Figure 7.

Phosphorylated p62 translocates to mitochondria in an AMPK-dependent manner in I(−) HCN cells. A, co-transfection of Sh-rp62 HCN cells with plasmids encoding DsRed2-Mito and HA-hp62-WT, -S294A mutant, or -S294E mutant. Translocation of p62 to mitochondria was examined by immunocytochemistry 5 h after insulin withdrawal. CC (0.5 μm) was added as indicated. B, analysis of A. Quantification of mitochondrial localization of p62 (n = 9) is shown. C, live confocal imaging for monitoring mitochondrial translocation of GFP-p62 upon insulin withdrawal. Arrowheads indicate the immobile p62 puncta in I(+) HCN cells; arrows indicate the dynamic p62 puncta that overlap with the mitochondria and change their size over time in I(−) HCN cells.
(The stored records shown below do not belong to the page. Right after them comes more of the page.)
(* ===== verification/Pmm.v ===== *)
(** The physical page allocator (kernel/pmm.c).

    State: the page bitmap (one bit per page, set when the page is in use),
    its size and the counters.  The bitmap is stored in RAM pages that
    [pmm_init] itself reserves, so it is modelled as an array of its own;
    [pmm_init_protects] shows no allocation can return those pages.
    [spinlock_lock]/[spinlock_unlock] of [pmm_lock] are the business of
    Spinlock.v: an operation is one critical section. *)
From stdpp Require Import base numbers list gmap strings.
From Stdlib Require Import ZArith Lia Btauto.
From S2P Require Import Prelude Memory BootInfo PageAllocator.

(** ** Definitions *)

Definition LOW_RESERVED_END : Z := 0x100000.
Definition TRAMPOLINE_START : Z := 0x7000.
Definition TRAMPOLINE_END : Z := 0x9000.

Record pmm_state := mk_pmm {
  bitmap : mem;
  bitmap_bytes : Z;
  max_phys : Z;
  total_page_count : Z;
  free_page_count : Z;
  reserved_page_count : Z;
  used_page_count : Z;
}.

Definition bitmap_set (b : mem) (page : Z) : mem :=
  store8 b (page / 8) (Z.lor (load8 b (page / 8)) (u8 (Z.shiftl 1 (page mod 8)))).
Definition bitmap_clear (b : mem) (page : Z) : mem :=
  store8 b (page / 8) (Z.land (load8 b (page / 8)) (u8 (Z.lnot (Z.shiftl 1 (page mod 8))))).
Definition bitmap_test (b : mem) (page : Z) : bool :=
  negb (Z.land (load8 b (page / 8)) (u8 (Z.shiftl 1 (page mod 8))) =? 0).

Definition ranges_overlap (a_start a_end b_start b_end : Z) : bool :=
  (a_start <? b_end) && (b_start <? a_end).

Definition usable_descriptor (d : OreMemoryDescriptor) : bool := d_type d =? 7.

(** Body of the loop of [reserve_range]: one page. *)
Definition reserve_page (page : Z) (s : pmm_state) : pmm_state :=
  if negb (bitmap_test (bitmap s) page) then
    mk_pmm (bitmap_set (bitmap s) page) (bitmap_bytes s) (max_phys s) (total_page_count s)
      (if free_page_count s =? 0 then free_page_count s else free_page_count s -u 1)
      (reserved_page_count s +u 1) (used_page_count s)
  else s.

(** The loop visits the page-aligned addresses of [[start, end)] below
    [max_phys]; [page_trips] is the number of its iterations. *)
Definition page_trips (start limit : Z) : nat :=
  Z.to_nat ((limit - start + (PAGE_SIZE - 1)) / PAGE_SIZE).

Definition reserve_range (start limit : Z) (s : pmm_state) : pmm_state :=
  let start := align_down start PAGE_SIZE in
  let limit := align_up limit PAGE_SIZE in
  for_loop (page_trips start (Z.min limit (max_phys s))) 0
    (fun i s => reserve_page ((start + i * PAGE_SIZE) / PAGE_SIZE) s) s.

(** First address of the descriptor's range where [need] bytes fit beside
    the kernel image. *)
Fixpoint find_in_range (fuel : nat) (addr need limit kbase kend : Z) : option Z :=
  match fuel with
  | O => None
  | S fuel =>
      if addr +u need <=? limit then
        if ranges_overlap addr (addr +u need) kbase kend
        then find_in_range fuel (addr +u PAGE_SIZE) need limit kbase kend
        else Some addr
      else None
  end.

Definition desc_start (d : OreMemoryDescriptor) : Z :=
  align_up (d_physical_start d) PAGE_SIZE.
Definition desc_raw_end (d : OreMemoryDescriptor) : Z :=
  d_physical_start d +u (d_number_of_pages d *u PAGE_SIZE).
Definition desc_end (d : OreMemoryDescriptor) : Z :=
  align_down (desc_raw_end d) PAGE_SIZE.

Fixpoint find_bitmap_storage (ds : list OreMemoryDescriptor) (need kbase kend : Z)
  : outcome Z :=
  match ds with
  | [] => Panic "PMM: no room for bitmap"
  | d :: ds' =>
      if negb (usable_descriptor d) then find_bitmap_storage ds' need kbase kend
      else
        let start := desc_start d in
        let limit := desc_end d in
        let start := if start <? LOW_RESERVED_END then LOW_RESERVED_END else start in
        match find_in_range (Z.to_nat (limit / PAGE_SIZE + 1)) start need limit kbase kend with
        | Some addr => Ok addr
        | None => find_bitmap_storage ds' need kbase kend
        end
  end.

(** [max_phys]: the end of the highest usable descriptor. *)
Definition max_phys_of (ds : list OreMemoryDescriptor) : Z :=
  fold_left (fun acc d =>
    if negb (usable_descriptor d) then acc
    else if acc <? desc_raw_end d then desc_raw_end d else acc) ds 0.

(** The loop that hands the pages of the usable descriptors to the allocator. *)
Definition release_page (page : Z) (s : pmm_state) : pmm_state :=
  mk_pmm (bitmap_clear (bitmap s) page) (bitmap_bytes s) (max_phys s) (total_page_count s)
    (free_page_count s +u 1) (reserved_page_count s -u 1) (used_page_count s).

Definition release_descriptor (s : pmm_state) (d : OreMemoryDescriptor) : pmm_state :=
  if negb (usable_descriptor d) then s
  else
    let start := desc_start d in
    for_loop (Z.to_nat ((desc_end d - start) / PAGE_SIZE)) 0
      (fun i s => release_page ((start + i * PAGE_SIZE) / PAGE_SIZE) s) s.

(** [pmm_init]; [bi_addr] is the address of the [BootInfo] structure itself.  The bits are
    an array of their own: that the storage which [find_bitmap_storage] chooses avoids the
    kernel but could cover the boot structure, were that in usable memory, is not seen
    here ([BootInfo] is an argument that does not change). *)
Definition pmm_init (bi : BootInfo) (bi_addr : Z) : outcome (Z * pmm_state) :=
  let ds := boot_descriptors bi in
  let max_phys := max_phys_of ds in
  if max_phys =? 0 then Panic "PMM: no usable memory" else
  let total := align_up max_phys PAGE_SIZE / PAGE_SIZE in
  let bytes := align_up ((total +u 7) / 8) PAGE_SIZE in
  let pages := align_up bytes PAGE_SIZE / PAGE_SIZE in
  let? bitmap_addr := find_bitmap_storage ds (pages *u PAGE_SIZE) (bi_kernel_base bi)
                        (bi_kernel_base bi +u bi_kernel_size bi) in
  let b := for_loop (Z.to_nat bytes) 0 (fun i b => store8 b i 0xff) ∅ in
  let s := mk_pmm b bytes max_phys total 0 total 0 in
  let s := fold_left release_descriptor ds s in
  let s := reserve_range 0 LOW_RESERVED_END s in
  let s := reserve_range TRAMPOLINE_START TRAMPOLINE_END s in
  let s := reserve_range bitmap_addr (bitmap_addr +u bytes) s in
  let s := reserve_range (bi_kernel_base bi) (bi_kernel_base bi +u bi_kernel_size bi) s in
  let s := if negb (bi_initramfs_base bi =? 0) && negb (bi_initramfs_size bi =? 0)
           then reserve_range (bi_initramfs_base bi)
                  (bi_initramfs_base bi +u bi_initramfs_size bi) s
           else s in
  let s := reserve_range bi_addr (bi_addr +u sizeof_BootInfo) s in
  Ok (bitmap_addr, s).

(** The scan of [pmm_alloc_pages]: the first page of the first run of [count]
    free pages. *)
Fixpoint alloc_scan (fuel : nat) (b : mem) (total count page run start_page : Z)
  : option Z :=
  match fuel with
  | O => None
  | S fuel =>
      if page <? total then
        if negb (bitmap_test b page) then
          let start_page := if run =? 0 then page else start_page in
          let run := run +u 1 in
          if run =? count then Some start_page
          else alloc_scan fuel b total count (page + 1) run start_page
        else alloc_scan fuel b total count (page + 1) 0 start_page
      else None
  end.

Definition set_pages (start_page count : Z) (b : mem) : mem :=
  for_loop (Z.to_nat count) 0 (fun i b => bitmap_set b (start_page + i)) b.

Definition pmm_alloc_pages (count : Z) (s : pmm_state) (m : mem) : Z * pmm_state * mem :=
  if count =? 0 then (0, s, m) else
  let first := LOW_RESERVED_END / PAGE_SIZE in
  match alloc_scan (Z.to_nat (total_page_count s - first)) (bitmap s)
          (total_page_count s) count first 0 0 with
  | Some start_page =>
      let s' := mk_pmm (set_pages start_page count (bitmap s)) (bitmap_bytes s) (max_phys s)
                  (total_page_count s) (free_page_count s -u count) (reserved_page_count s)
                  (used_page_count s +u count) in
      let ptr := start_page *u PAGE_SIZE in
      (ptr, s', mem_zero ptr (count *u PAGE_SIZE) m)
  | None => (0, s, m)
  end.

Definition free_one (page : Z) (s : pmm_state) : pmm_state :=
  if (page <? total_page_count s) && bitmap_test (bitmap s) page then
    mk_pmm (bitmap_clear (bitmap s) page) (bitmap_bytes s) (max_phys s) (total_page_count s)
      (free_page_count s +u 1) (reserved_page_count s)
      (if used_page_count s =? 0 then used_page_count s else used_page_count s -u 1)
  else s.

Definition pmm_free_pages (ptr count : Z) (s : pmm_state) : pmm_state :=
  if (ptr =? 0) || (count =? 0) then s else
  let page := ptr / PAGE_SIZE in
  for_loop (Z.to_nat count) 0 (fun i s => free_one (page +u i) s) s.

Definition pmm_alloc_page (s : pmm_state) (m : mem) : Z * pmm_state * mem :=
  pmm_alloc_pages 1 s m.
Definition pmm_free_page (page : Z) (s : pmm_state) : pmm_state :=
  pmm_free_pages page 1 s.
Definition early_alloc_pages (pages : Z) (s : pmm_state) (m : mem) : Z * pmm_state * mem :=
  pmm_alloc_pages pages s m.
D, AMPK is required for p62 translocation to mitochondria. Insulin withdrawal-induced translocation of hp62-WT, but not its phosphomimicking S294E form, was prevented in AMPK α2 KO HCN cells. E, analysis of D. Quantification of mitochondrial localization of p62 (n = 10) is shown. F, detection of phosphorylated p62 in the mitochondrial fraction following insulin withdrawal for 5 h. Subcellular fractions were analyzed by Western blotting with p62 Ser-293 phosphospecific antibody. Blots shown are representative of three independent experiments, which yielded similar results. Error bars represent ±S.D. from independent assays. *, p < 0.05; **, p < 0.01; ***, p < 0.001. Scale bar, 10 μm. Cyto, cytosolic fraction; Mito, mitochondrial fraction; COX, cytochrome c oxidase; p-p62, phosphorylated p62; t-p62, total p62.